次のような症状がみられる場合は、早めの受診をおすすめします。

  • 心雑音を指摘された

  • 咳が続いている

  • 呼吸が速い

  • 散歩を嫌がる

  • 疲れやすい

  • 夜間や朝方に咳が増えた

  • 失神した

  • 呼吸が苦しそう

  • 舌や歯ぐきが紫色になる

特に呼吸が苦しそうな場合や、横になれない、泡状のものを吐くような症状がある場合は、肺水腫など緊急性の高い状態の可能性があります。速やかな受診が必要です。

まとめ

犬の僧帽弁閉鎖不全症は、小型犬や高齢犬で最も多くみられる心臓病の一つです。

初期にはほとんど症状がありませんが、病気が進行すると咳や呼吸困難、肺水腫などを引き起こすことがあります。
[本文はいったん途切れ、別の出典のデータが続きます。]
(* ===== verification/HalLensBridge.v ===== *)
(** The bridge of the device-control service to the lens
    ([hal_v2/platforms/hailo15/bridge/hal_lens_bridge.c]): one link to the
    microcontroller, one lens device on demand, and the reset of the link after
    repeated errors.

    The link ([HAL_MCU_OPS]) and the allocator are the class [McuOps]; [HAL_LENS_OPS] is
    the class [LensOps] of the lens device.  [g_af0832] is the device of the embedded
    state of that component, and the openings and closings of the link are recorded in
    its trace.  A path of the caller must not be freed: [undef]. *)
From S2P Require Import Prelude Ms41908mReg FactoryFormat BspCtrl HalFloat HalLensFg2009 HalLensAf0832 HalLensTable HalLensGeometry.

Definition CONSECUTIVE_ERROR_THRESHOLD : Z := 5.
Definition HAL_LENS_MODEL_AF0832 : Z := 0.

(** A string the bridge allocated, or one of its caller. *)
Inductive path : Type := Owned (bytes : list Z) | Callers (bytes : list Z).
Definition path_bytes (p : path) : list Z := match p with Owned l | Callers l => l end.
(** The fields for the reset line are zero here. *)
Record HalMcuConfig : Type := mkMcuCfg { serial_device : option path; baud_rate : Z; timeout_ms : Z }.

Class McuOps (D : Type) : Type := {
  mcu_init : HalMcuConfig -> D -> Z * option Z * D;
  mcu_deinit : Z -> D -> Z * D;
  malloc_ok : D -> bool * D;
  lens_profile_get : D -> Z * list Z * D
}.

(** The variables of the file. *)
Record bridge_state (D : Type) : Type := mkBridge {
  br_ctx : option Z;
  br_lens : af_state D;
  br_profile_model : Z;
  br_mcu_config : HalMcuConfig;
  br_config_saved : bool;
  br_consecutive_errors : Z
}.
Arguments mkBridge {D}.
Arguments br_ctx {D}.
Arguments br_lens {D}.
Arguments br_profile_model {D}.
Arguments br_mcu_config {D}.
Arguments br_config_saved {D}.
Arguments br_consecutive_errors {D}.
Definition set_br_ctx {D} (v : option Z) (s : bridge_state D) : bridge_state D :=
  mkBridge v (br_lens s) (br_profile_model s) (br_mcu_config s) (br_config_saved s) (br_consecutive_errors s).
Definition set_br_lens {D} (v : af_state D) (s : bridge_state D) : bridge_state D :=
  mkBridge (br_ctx s) v (br_profile_model s) (br_mcu_config s) (br_config_saved s) (br_consecutive_errors s).
Definition set_br_profile_model {D} (v : Z) (s : bridge_state D) : bridge_state D :=
  mkBridge (br_ctx s) (br_lens s) v (br_mcu_config s) (br_config_saved s) (br_consecutive_errors s).
Definition set_br_mcu_config {D} (v : HalMcuConfig) (s : bridge_state D) : bridge_state D :=
  mkBridge (br_ctx s) (br_lens s) (br_profile_model s) v (br_config_saved s) (br_consecutive_errors s).
Definition set_br_config_saved {D} (v : bool) (s : bridge_state D) : bridge_state D :=
  mkBridge (br_ctx s) (br_lens s) (br_profile_model s) (br_mcu_config s) v (br_consecutive_errors s).
Definition set_br_consecutive_errors {D} (v : Z) (s : bridge_state D) : bridge_state D :=
  mkBridge (br_ctx s) (br_lens s) (br_profile_model s) (br_mcu_config s) (br_config_saved s) v.

Section Bridge.
Context `{LO : LensOps D} {MO : McuOps D}.
Notation br := (bridge_state D).

Definition on_lens {A} (m : M (af_state D) A) : M br A := zoom br_lens set_br_lens m.
Definition bhw {A} (f : D -> A * D) : M br A := on_lens (ahw f).

Definition free_path (p : option path) : M br unit := match p with Some (Callers _) => undef | _ => mret tt end.
(** [errors + 1] overflows at the largest [int]. *)
Definition count_error : M br unit :=
  n ← gets br_consecutive_errors;
  if n =? 2147483647 then undef else modify (set_br_consecutive_errors (n + 1)).

(** ** The reset of the link *)
Definition close_link (ctx : Z) : M br Z :=
  r ← bhw (mcu_deinit ctx);
  on_lens (observe (OClosed ctx));;
  modify (set_br_ctx None);;
  mret r.
Definition drop_device : M br unit := on_lens hal_lens_af0832_destroy.
(** [HAL_MCU_OPS.init] with the variable of the context. *)
Definition open_mcu (cfg : HalMcuConfig) : M br Z :=
  '(r, ctx) ← bhw (mcu_init cfg);
  on_lens (observe (OOpened (path_bytes <$> serial_device cfg) (baud_rate cfg) (timeout_ms cfg) r ctx));;
  match ctx with Some c => modify (set_br_ctx (Some c)) | None => mret tt end;;
  mret r.
(** A step of the new start: if it fails, the link is closed again. *)
Definition restart_step (c : lens_cmd) (k : M br unit) : M br unit :=
  r ← on_lens (op c);
  if negb (r =? 0) then
    ctx ← gets br_ctx;
    match ctx with Some x => close_link x;; mret tt | None => undef end
  else k.

Definition try_reset_mcu_context : M br unit :=
  s ← get;
  if negb (br_config_saved s) then modify (set_br_consecutive_errors 0)
  else
    drop_device;;
    match br_ctx s with Some c => close_link c;; mret tt | None => mret tt end;;
    r ← open_mcu (br_mcu_config s);
    if negb (r =? 0) then mret tt
    else
      restart_step LensInit
        (restart_step (LensConfig 0)
          (model ← gets br_profile_model;
           let finish := modify (set_br_consecutive_errors 0) in
           if negb (model =? HAL_LENS_MODEL_AF0832) then restart_step (ProfileSet model) finish else finish)).

Definition TRACK_MCU_ERROR (ret : Z) : M br unit :=
  if negb (ret =? 0) then
    count_error;;
    n ← gets br_consecutive_errors;
    if CONSECUTIVE_ERROR_THRESHOLD <=? n then try_reset_mcu_context else mret tt
  else modify (set_br_consecutive_errors 0).

(** ** The link *)
Definition hal_bridge_io_init (device : list Z) (baud timeout : Z) : M br Z :=
  s ← get;
  match br_ctx s with
  | Some _ => mret 0
  | None =>
      let cfg := mkMcuCfg (Some (Callers device)) baud timeout in
      (if br_config_saved s then free_path (serial_device (br_mcu_config s)) else mret tt);;
      modify (set_br_mcu_config cfg);;
      ok ← bhw malloc_ok;
      if negb ok : bool then mret (-1)
      else
        modify (set_br_mcu_config (mkMcuCfg (Some (Owned device)) baud timeout));;
        modify (set_br_config_saved true);;
        open_mcu cfg
  end.
Definition hal_bridge_io_deinit : M br Z :=
  s ← get;
  match br_ctx s with
  | None => mret 0
  | Some c =>
      drop_device;;
      ret ← close_link c;
      cfg ← gets br_mcu_config;
      (if br_config_saved s && bool_decide (is_Some (serial_device cfg))
       then free_path (serial_device cfg);; modify (set_br_mcu_config (mkMcuCfg None (baud_rate cfg) (timeout_ms cfg)))
       else mret tt);;
      modify (set_br_config_saved false);;
      modify (set_br_consecutive_errors 0);;
      mret ret
  end.
Definition hal_bridge_get_mcu_ctx : M br (option Z) := gets br_ctx.

(** ** Commands *)
(** [if (g_mcu_ctx == NULL) return -1;] *)
Definition with_link (k : M br Z) : M br Z := ctx ← gets br_ctx; match ctx with None => mret (-1) | Some _ => k end.
Definition tracked (m : M (af_state D) Z) : M br Z := ret ← on_lens m; TRACK_MCU_ERROR ret;; mret ret.
Definition command (c : lens_cmd) : M br Z := with_link (tracked (op c)).

Definition hal_bridge_lens_init : M br Z := with_link (on_lens (op LensInit)).
Definition hal_bridge_lens_deinit : M br Z := with_link (on_lens (op LensDeinit)).
Definition hal_bridge_lens_config (mode : Z) : M br Z := with_link (on_lens (op (LensConfig mode))).
Definition hal_bridge_lens_state_get : M br (Z * option HalLensState) :=
  ctx ← gets br_ctx;
  match ctx with
  | None => mret (-1, None)
  | Some _ => '(ret, st) ← on_lens state_get; TRACK_MCU_ERROR ret;; mret (ret, Some st)
  end.
Definition hal_bridge_zoom_run (pps steps : Z) : M br Z := command (ZoomRun (mkMotion pps steps)).
Definition hal_bridge_zoom_abs (pps position : Z) : M br Z := command (ZoomAbs (mkMotion pps position)).
Definition hal_bridge_zoom_stop : M br Z := command ZoomStop.
Definition hal_bridge_zoom_rz : M br Z := command ZoomRz.
Definition hal_bridge_zoom_limit_set (min max : Z) : M br Z := command (ZoomLimitSet (mkLimit min max)).
Definition hal_bridge_focus_run (pps steps : Z) : M br Z := command (FocusRun (mkMotion pps steps)).
Definition hal_bridge_focus_abs (pps position : Z) : M br Z := command (FocusAbs (mkMotion pps position)).
Definition hal_bridge_focus_stop : M br Z := command FocusStop.
Definition hal_bridge_focus_rz : M br Z := command FocusRz.
Definition hal_bridge_focus_limit_set (min max : Z) : M br Z := command (FocusLimitSet (mkLimit min max)).
Definition hal_bridge_zf_sync_run (zm_pps zm_micro_steps fs_pps fs_micro_steps : Z) : M br Z :=
  command (ZfSyncRun (mkZf zm_pps zm_micro_steps fs_pps fs_micro_steps)).
Definition hal_bridge_profile_set (model : Z) : M br Z :=
  with_link
    (ret ← tracked (op (ProfileSet model));
     (if ret =? 0 then modify (set_br_profile_model model) else mret tt);;
     mret ret).
Definition hal_bridge_profile_get (info : bool) : M br (Z * option (list Z)) :=
  ctx ← gets br_ctx;
  match ctx with
  | Some _ =>
      if negb info then mret (-1, None)
      else '(ret, i) ← bhw lens_profile_get; on_lens meanwhile_evts;; TRACK_MCU_ERROR ret;; mret (ret, Some i)
  | None => mret (-1, None)
  end.
Definition hal_bridge_zoom_rel (pps steps : Z) : M br Z := command (ZoomRel pps steps).
Definition hal_bridge_focus_rel (pps steps : Z) : M br Z := command (FocusRel pps steps).
Definition hal_bridge_dual_rel (zoom_pps zoom_steps focus_pps focus_steps : Z) : M br Z := command (DualRel zoom_pps zoom_steps focus_pps focus_steps).
Definition hal_bridge_iris_run (pps steps : Z) : M br Z := command (IrisRun (mkMotion pps steps)).
Definition hal_bridge_iris_stop : M br Z := command IrisStop.
Definition hal_bridge_iris_target_set (target : Z) : M br Z := command (IrisTargetSet target).
Definition hal_bridge_iris_adc_get : M br (Z * option Z) :=
  ctx ← gets br_ctx;
  match ctx with
  | None => mret (-1, None)
  | Some _ => '(ret, adc) ← bhw lens_adc; on_lens meanwhile_evts;; TRACK_MCU_ERROR ret;; mret (ret, Some adc)
  end.

(** ** The lens device *)
Definition hal_bridge_af0832_create (zoom_min zoom_max focus_min focus_max default_pps : Z) : M br Z :=
  with_link
    (s ← gets br_lens;
     match af_dev s with
     | Some _ => mret 0
     | None => on_lens (hal_lens_af0832_create true (Some (mkAfParams 60000 60000 (mkLimit zoom_min zoom_max) (mkLimit focus_min focus_max) default_pps)))
     end).
(** [if (g_af0832 == NULL) return -1;] and the tracking of the result. *)
Definition with_device (m : M (af_state D) Z) : M br Z :=
  s ← gets br_lens;
  match af_dev s with None => mret (-1) | Some _ => tracked m end.
Definition hal_bridge_af0832_mark_bootstrapped : M br unit := on_lens hal_lens_af0832_mark_bootstrapped.
Definition hal_bridge_af0832_bootstrap (fuel : nat) : M br Z := with_device (hal_lens_af0832_bootstrap fuel).
Definition hal_bridge_af0832_force_reset_zero (fuel : nat) : M br Z := with_device (hal_lens_af0832_force_reset_zero fuel).
Definition hal_bridge_af0832_goto_by_ratio_distance (unspecified : spec_float -> Z) (fuel : nat) (zoom_ratio focus_distance_m : spec_float) : M br Z :=
  with_device (hal_lens_af0832_goto_by_ratio_distance unspecified fuel zoom_ratio focus_distance_m).
Definition hal_bridge_af0832_zoom_abs (fuel : nat) (pps position : Z) : M br Z := with_device (hal_lens_af0832_zoom_abs fuel (Some (mkMotion pps position))).
Definition hal_bridge_af0832_focus_abs (fuel : nat) (pps position : Z) : M br Z := with_device (hal_lens_af0832_focus_abs fuel (Some (mkMotion pps position))).
Definition hal_bridge_af0832_zf_sync_abs (fuel : nat) (zoom_pps zoom_position focus_pps focus_position timeout : Z) : M br Z :=
  with_device (hal_lens_af0832_zf_sync_abs fuel (Some (mkMotion zoom_pps zoom_position)) (Some (mkMotion focus_pps focus_position)) timeout).
Definition hal_bridge_af0832_destroy : M br unit := drop_device.
End Bridge.

Definition hal_bridge_af0832_pos_to_ratio : Z -> option spec_float := hal_lens_af0832_pos_to_ratio.
Definition hal_bridge_af0832_calc_targets : (spec_float -> Z) -> spec_float -> spec_float -> bool -> bool -> option (Z * option Z * option Z) := hal_lens_af0832_calc_targets.
Definition hal_bridge_af0832_estimate_distance : (spec_float -> Z) -> spec_float -> Z -> bool -> option (Z * option spec_float) := hal_lens_af0832_estimate_distance.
一方で、現在では心エコー検査などを用いて病気の進行度を評価し、適切な時期に治療を開始することで、心不全の発症を遅らせられることが分かっています。

犬や猫は体調の変化を言葉で伝えることができません。

「最近少し疲れやすい」「呼吸が以前より速い気がする」といった小さな変化が、病気のサインであることもあります。

高ヶ坂動物病院では、予防から日常的な診療までの総合診療を大切にし、検査結果だけではなく、その子の年齢や生活環境、これまでの経過、ご家族のご希望も踏まえながら、必要な検査や治療を一緒に考えていきます。

町田市・高ヶ坂・成瀬・町田駅周辺・成瀬駅周辺で、愛犬の心雑音や咳、心臓病についてご心配なことがありましたら、お気軽にご相談ください。

FAQ(よくある質問)

Q1. 犬の僧帽弁閉鎖不全症は自然に治りますか?

いいえ。僧帽弁の変性そのものを元に戻すことはできません。しかし、適切な時期に治療を開始することで、心不全の発症を遅らせたり、生活の質を維持したりできる可能性があります。

Q2. 心雑音があると言われました。すぐに薬が必要ですか?

必ずしも必要ではありません。心雑音だけでは治療開始の判断はできず、心エコー検査などで心臓の大きさや病気の進行度を評価することが重要です。ACVIMガイドラインでは、Stage B2と判断された犬でピモベンダンの開始が推奨されています。

Q3. 咳はすべて心臓病が原因ですか?

いいえ。高齢の小型犬では、気管虚脱や慢性気管支炎などでも咳がみられます。心臓病と呼吸器疾患が同時に存在することもあるため、レントゲン検査や心エコー検査などを組み合わせて原因を確認することが大切です。

Q4. 心臓病があっても散歩はできますか?

病気の進行度によって異なります。初期には適度な運動が推奨されることもありますが、呼吸が苦しそうな場合や心不全を起こしている場合は運動制限が必要になることがあります。主治医と相談しながら、その子に合った運動量を決めましょう。

Q5. 何歳くらいから健康診断を受けるとよいですか?

小型犬では7歳頃から心臓病のリスクが高くなります。症状がなくても年1回、シニア期には必要に応じてより定期的な健康チェックを受けることで、病気の早期発見につながります。